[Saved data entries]
(** X11: in one run, however it ends, no destination is copied to
    twice, and every destination is the path of the directory made for
    the JSON file, a slash, and the new name of an image variant of a
    match of that file.  (The name is built from values of the file as
    they are; a slash in one of them is kept.) *)
Theorem copies_never_overwrite (E : env) (neuronbridge library path : string) :
  let st := snd (handle_single_json_file E neuronbridge library path) in
  NoDup (map snd (copies (trace st)))
  /\ forall d, In d (map snd (copies (trace st))) ->
               exists matches m variants img newname,
                 json_load E path = Ok (Some matches)
                 /\ In m matches
                 /\ imageVariants m = Some variants
                 /\ In img variants
                 /\ planned_name E m img = Some newname
                 /\ d = newdir_of neuronbridge library path
                        +:+ "/" +:+ newname.
Proof.
  cbv zeta.
  set (ok := fun n => exists matches,
                 json_load E path = Ok (Some matches)
                 /\ named E matches n).
  assert (Ht : tidy ok (newdir_of neuronbridge library path)
                 (snd (handle_single_json_file E neuronbridge library path))).
  { unfold handle_single_json_file.
    assert (H0 : tidy ok (newdir_of neuronbridge library path)
                   {| filedict := ∅; trace := [] |}).
    { split; [constructor|]. intros d []. }
    destruct (json_load E path) as [results|e] eqn:Hload.
    - unfold bind at 1. cbn [get fst snd trace].
      set (newdir := newdir_of neuronbridge library path) in *.
      assert (Hmk : tidy ok newdir
                 (snd ((match mkdir E [] newdir with
                        | None => log (MadeDir newdir)
                        | Some e =>
                            if is_Exception e then
                              log (LogError "Could not create %s" [newdir]) ;;
                              log (LogException e)
                            else raise (Uncaught e)
                        end) {| filedict := ∅; trace := [] |}))).
      { destruct (mkdir E [] newdir) as [e|].
        - destruct (is_Exception e); run_m; [|exact H0].
          apply tidy_log; [discriminate|]. now apply tidy_log.
        - run_m. now apply tidy_log. }
      unfold bind at 1.
      destruct ((match mkdir E [] newdir with
                 | None => log (MadeDir newdir)
                 | Some e =>
                     if is_Exception e then
                       log (LogError "Could not create %s" [newdir]) ;;
                       log (LogException e)
                     else raise (Uncaught e)
                 end) {| filedict := ∅; trace := [] |}) as [[e|[]] st1];
        cbn [snd] in *; [exact Hmk|].
      destruct results as [matches|]; [|exact Hmk].
      apply for_each_invariant; [|exact Hmk].
      intros m Hm st' Ht'. apply tidy_match; [|exact Ht'].
      intros variants img n Hv Himg Hn.
      exists matches. split; [reflexivity|]. exists m, variants, img. auto.
    - destruct (is_Exception e); run_m; [|exact H0].
      apply tidy_log; [discriminate|]. now apply tidy_log. }
  destruct Ht as [Hnd Hin]. split; [exact Hnd|].
  intros d Hd.
  destruct (Hin d Hd)
    as (n & Hn & _ & matches & Hload & m & variants & img & Hm & Hv & Himg
        & Hp).
  exists matches, m, variants, img, n. auto 10.
Qed.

- _Work request_
A complete answer lists each line of the data that holds the word "with".

- _Completed exercise_
                 (snd ((match mkdir E [] newdir with
      destruct ((match mkdir E [] newdir with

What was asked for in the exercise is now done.